## Instructions to follow:
Scan the data, and whenever a line contains "selectRow", copy it.

+ + + + +

(** A row that is selected is the label of that name. *)
Lemma selected_at st c p k :
  Grid.rows (LabelsPage.grid p) = LabelsPage.rows_of tr st c -> Grid.selected (LabelsPage.grid p) = Some k ->
  k ∈ (LabelsPage.rows_of tr st c).*1 -> LabelsPage.selected p = Some k.
Proof.
  intros Hg Hs Hk. unfold LabelsPage.selected, Grid.getSelected. rewrite Hs. cbn.
  apply list_elem_of_fmap in Hk as ([k' r] & -> & Hr). unfold Grid.at_id. rewrite Hg. cbn [fst].
  destruct (list_find_elem_of (fun r => r.1 = k') _ _ Hr eq_refl) as [[i [k2 r2]] Hf]. rewrite Hf. cbn.
  apply list_find_Some in Hf as (Hi & E & _). cbn in E. subst k2. apply list_elem_of_lookup_2 in Hi.
  by destruct (rows_of_label _ _ _ _ Hi) as [<- _].
Qed.

(** The answer to a reload lists the labels there are, in order, and
    the one that is selected stays selected while it is among them. *)
Theorem reload_keeps_selected st c p k :
  LabelsPage.keepSelected p = Some k -> normal_names c -> k ∈ c.*1 ->
  let p' := LabelsPage.onConfig tr st (Some c) p in
  LabelsPage.selected p' = Some k /\ LabelsPage.keepSelected p' = Some k /\
  Grid.rows (LabelsPage.grid p') = LabelsPage.rows_of tr st c.
Proof.
  intros Hk Hn Hc. unfold LabelsPage.onConfig, LabelsPage.refreshGrid. cbn [LabelsPage.keepSelected LabelsPage.with_config default].
  rewrite Hk. cbn [LabelsPage.config LabelsPage.with_config LabelsPage.grid].
  set (g := Grid.loadData _ _). set (p1 := LabelsPage.change g _).
  assert (Grid.rows (LabelsPage.grid p1) = LabelsPage.rows_of tr st c) as Hg.
  { unfold p1, LabelsPage.change, g, Grid.loadData. destruct (Grid.selected _); [case_decide|]; done. }
  destruct (find_there st c (LabelsPage.grid p1) k Hg Hn Hc) as (i & r & -> & Hi & Hl).
  unfold Grid.selectRow. rewrite Hi. cbn [LabelsPage.change fst snd].
  assert (LabelsPage.selected (LabelsPage.with_grid (Grid.mk (Grid.rows (LabelsPage.grid p1)) (Some k)) p1) = Some k) as Hs.
  { apply (selected_at st c); [done..|]. rewrite Hg in Hi. apply list_elem_of_lookup_2 in Hi. by apply (list_elem_of_fmap_2 fst) in Hi. }
  unfold LabelsPage.onSelect. by rewrite Hs.
Qed.

(** When the label that was selected is gone, a label that begins with
    its name is selected in its place, and is what the buttons act on. *)
Theorem reload_selects_another st c p k l :
  LabelsPage.keepSelected p = Some k -> k <> "" -> normal_names c -> k ∉ c.*1 -> l ∈ c.*1 -> Grid.begins k l = true ->
  let p' := LabelsPage.onConfig tr st (Some c) p in
  exists l', LabelsPage.selected p' = Some l' /\ l' <> k /\ l' ∈ c.*1 /\ Grid.begins k l' = true /\
    LabelsPage.box (LabelsPage.onRemoveLabel p') = Some (LabelsPage.AskRemove l').
Proof.
  intros Hk He Hn Hc Hl Hb. unfold LabelsPage.onConfig, LabelsPage.refreshGrid. cbn [LabelsPage.keepSelected LabelsPage.with_config default].
  rewrite Hk. cbn [LabelsPage.config LabelsPage.with_config LabelsPage.grid].
  set (g := Grid.loadData _ _). set (p1 := LabelsPage.change g _).
  assert (Grid.rows (LabelsPage.grid p1) = LabelsPage.rows_of tr st c) as Hg.
  { unfold p1, LabelsPage.change, g, Grid.loadData. destruct (Grid.selected _); [case_decide|]; done. }
  unfold Grid.find. rewrite Hg, decide_False by done.
  rewrite <- (rows_of_names st) in Hl. apply list_elem_of_fmap in Hl as ([l1 r] & -> & Hr). cbn in Hb.
  destruct (rows_of_label _ _ _ _ Hr) as [-> _].
  set (P := fun r : string * LabelsPage.row => Grid.begins k (LabelsPage.label r.2) = true).
  destruct (list_find_elem_of P _ _ Hr Hb) as [[i [k' r']] Hf]. rewrite Hf.
  apply list_find_Some in Hf as (Hi & HP & _). unfold P in HP. cbn in HP. apply list_elem_of_lookup_2 in Hi as Hr'.
  destruct (rows_of_label _ _ _ _ Hr') as [-> Hk']. cbn [fmap option_fmap option_map fst]. unfold Grid.selectRow.
  rewrite Hg, Hi. cbn [LabelsPage.change fst snd]. set (p2 := LabelsPage.onSelect _).
  assert (LabelsPage.selected p2 = Some (LabelsPage.label r')) as Hs.
  { apply (selected_at st c); [done..|]. by apply (list_elem_of_fmap_2 fst) in Hr'. }
  exists (LabelsPage.label r'). split; [done|]. split; [intros E; apply Hc; by rewrite <- E|]. split; [done|]. split; [done|].
  assert (LabelsPage.label r' <> "") as Hne.
  { apply list_elem_of_fmap in Hk' as (kv & -> & Hkv). by eapply Forall_forall in Hn as [_ ?]. }
  unfold LabelsPage.onRemoveLabel, LabelsPage.target. rewrite Hs. cbn [mbind option_bind]. by rewrite decide_False.
Qed.

End grid.

(** ** Examples *)

Module LabelsExamples.
Definition tr : string -> string := id.
Definition dft : Json.dict := [("apply_max", jbool false)].
Definition films : Json.dict := [("apply_max", jbool true)].
Definition daemon : Register.state :=
  Register.mk (<["tv" := dft]> (<["films" := films]> ∅)) (<["a" := "films"]> (<["b" := "tv"]> (<["c" := ""]> ∅))).
Definition asked (from : string) : LabelsPage.world :=
  LabelsPage.World (LabelsPage.mk true [] Grid.empty (Some from) (Some (LabelsPage.AskRename from)) false) daemon [] [].

Lemma daemon_ok : register_ok daemon.
Proof.
  intros l. unfold daemon. cbn [Register.labels]. rewrite !lookup_insert_is_Some, lookup_empty.
  intros [<-|[_ [<-|[_ [? ?]]]]]; by repeat split.
Qed.
Lemma daemon_has l : l ∈ ["tv"; "films"] -> is_Some (Register.labels daemon !! l).
Proof.
  intros [->|[->|[]%elem_of_nil]%elem_of_cons]%elem_of_cons; unfold daemon; cbn [Register.labels];
    rewrite !lookup_insert_is_Some; naive_solver.
Qed.
End LabelsExamples.

Lemma rename_moves_witness :
  exists es w', LabelsPage.steps LabelsExamples.tr LabelsExamples.dft (LabelsExamples.asked "films")
      (LabelsPage.Answered true " Cinema!" :: es) = Some (w', []) /\
    Register.torrents (LabelsPage.daemon w') !! "a" = Some "cinema" /\ Register.torrents (LabelsPage.daemon w') !! "b" = Some "tv".
Proof.
  destruct (rename_moves LabelsExamples.tr LabelsExamples.dft "films" " Cinema!" (LabelsExamples.asked "films"))
    as (es & w' & H & _ & _ & Ht & _).
  - done.
  - apply LabelsExamples.daemon_ok.
  - apply LabelsExamples.daemon_has. by right; left.
  - done.
  - done.
  - done.
  - exists es, w'. split; [exact H|]. split; rewrite Ht; reflexivity.
Defined.

Lemma rename_unlabels_witness :
  exists es w', LabelsPage.steps LabelsExamples.tr LabelsExamples.dft (LabelsExamples.asked "tv")
      (LabelsPage.Answered true "TV" :: es) = Some (w', []) /\
    Register.torrents (LabelsPage.daemon w') !! "b" = Some "" /\ Register.labels (LabelsPage.daemon w') !! "tv" = None.
Proof.
  destruct (rename_unlabels LabelsExamples.tr LabelsExamples.dft "tv" "TV" (LabelsExamples.asked "tv"))
    as (es & w' & H & _ & _ & Ht & Hl).
  - done.
  - apply LabelsExamples.daemon_ok.
  - apply LabelsExamples.daemon_has. by left.
  - by right; left.
  - done.
  - done.
  - exists es, w'. split; [exact H|]. split; [rewrite Ht; reflexivity|]. rewrite Hl. apply lookup_delete_eq.
Defined.

Lemma rename_keeps_labels_witness :
  exists w', LabelsPage.steps LabelsExamples.tr LabelsExamples.dft (LabelsExamples.asked "tv")
      [LabelsPage.Answered true "series"; LabelsPage.Serve 0; LabelsPage.Deliver 0; LabelsPage.Serve 0;
       LabelsPage.Deliver 0; LabelsPage.Failed 0] = Some (w', []) /\
    underway "tv" "series" LabelsExamples.daemon (LabelsPage.daemon w').
Proof.
  eexists. split; [vm_compute; reflexivity|].
  eapply (rename_keeps_labels LabelsExamples.tr LabelsExamples.dft "tv" "series" (LabelsExamples.asked "tv")
    [LabelsPage.Deliver 0; LabelsPage.Serve 0; LabelsPage.Deliver 0; LabelsPage.Failed 0]).
  - done.
  - apply LabelsExamples.daemon_ok.
  - apply LabelsExamples.daemon_has. by left.
  - done.
  - done.
  - done.
  - done.
  - vm_compute. reflexivity.
Defined.

Lemma rename_refused_witness :
  exists es w', LabelsPage.steps LabelsExamples.tr LabelsExamples.dft (LabelsExamples.asked "tv")
      (LabelsPage.Answered true "series" :: LabelsPage.Failed 0 :: es) = Some (w', []) /\
    Register.torrents (LabelsPage.daemon w') !! "b" = Some "series" /\ Register.labels (LabelsPage.daemon w') !! "series" = None.
Proof.
  destruct (rename_refused LabelsExamples.tr LabelsExamples.dft "tv" "series" (LabelsExamples.asked "tv") "b")
    as (es & w' & H & _ & _ & Ht & Hl & _).
  - done.
  - apply LabelsExamples.daemon_ok.
  - apply LabelsExamples.daemon_has. by left.
  - done.
  - done.
  - done.
  - done.
  - done.
  - eauto.
Defined.

Lemma reload_keeps_selected_witness :
  LabelsPage.selected (LabelsPage.onConfig LabelsExamples.tr [] (Some [("tv-hd", (jbool false)); ("tv", (jbool false)); ("films", (jbool false))])
    (LabelsPage.with_kept (Some "tv") LabelsPage.create)) = Some "tv".
Proof.
  apply (reload_keeps_selected LabelsExamples.tr [] [("tv-hd", (jbool false)); ("tv", (jbool false)); ("films", (jbool false))]
    (LabelsPage.with_kept (Some "tv") LabelsPage.create) "tv").
  - done.
  - repeat constructor; done.
  - by right; left.
Defined.

Lemma reload_selects_another_witness :
  exists l', LabelsPage.box (LabelsPage.onRemoveLabel (LabelsPage.onConfig LabelsExamples.tr [] (Some [("tv-hd", (jbool false)); ("films", (jbool false))])
    (LabelsPage.with_kept (Some "tv") LabelsPage.create))) = Some (LabelsPage.AskRemove l') /\ l' <> "tv".
Proof.
  destruct (reload_selects_another LabelsExamples.tr [] [("tv-hd", (jbool false)); ("films", (jbool false))]
    (LabelsPage.with_kept (Some "tv") LabelsPage.create) "tv" "tv-hd") as (l' & _ & Hn & _ & _ & Hb).
  - done.
  - done.
  - repeat constructor; done.
  - intros [?|[?|?%elem_of_nil]%elem_of_cons]%elem_of_cons; done.
  - by left.
  - done.
  - eauto.
Defined.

+ + + + +

## Task response:
  unfold Grid.selectRow. rewrite Hi. cbn [LabelsPage.change fst snd].
  destruct (rows_of_label _ _ _ _ Hr') as [-> Hk']. cbn [fmap option_fmap option_map fst]. unfold Grid.selectRow.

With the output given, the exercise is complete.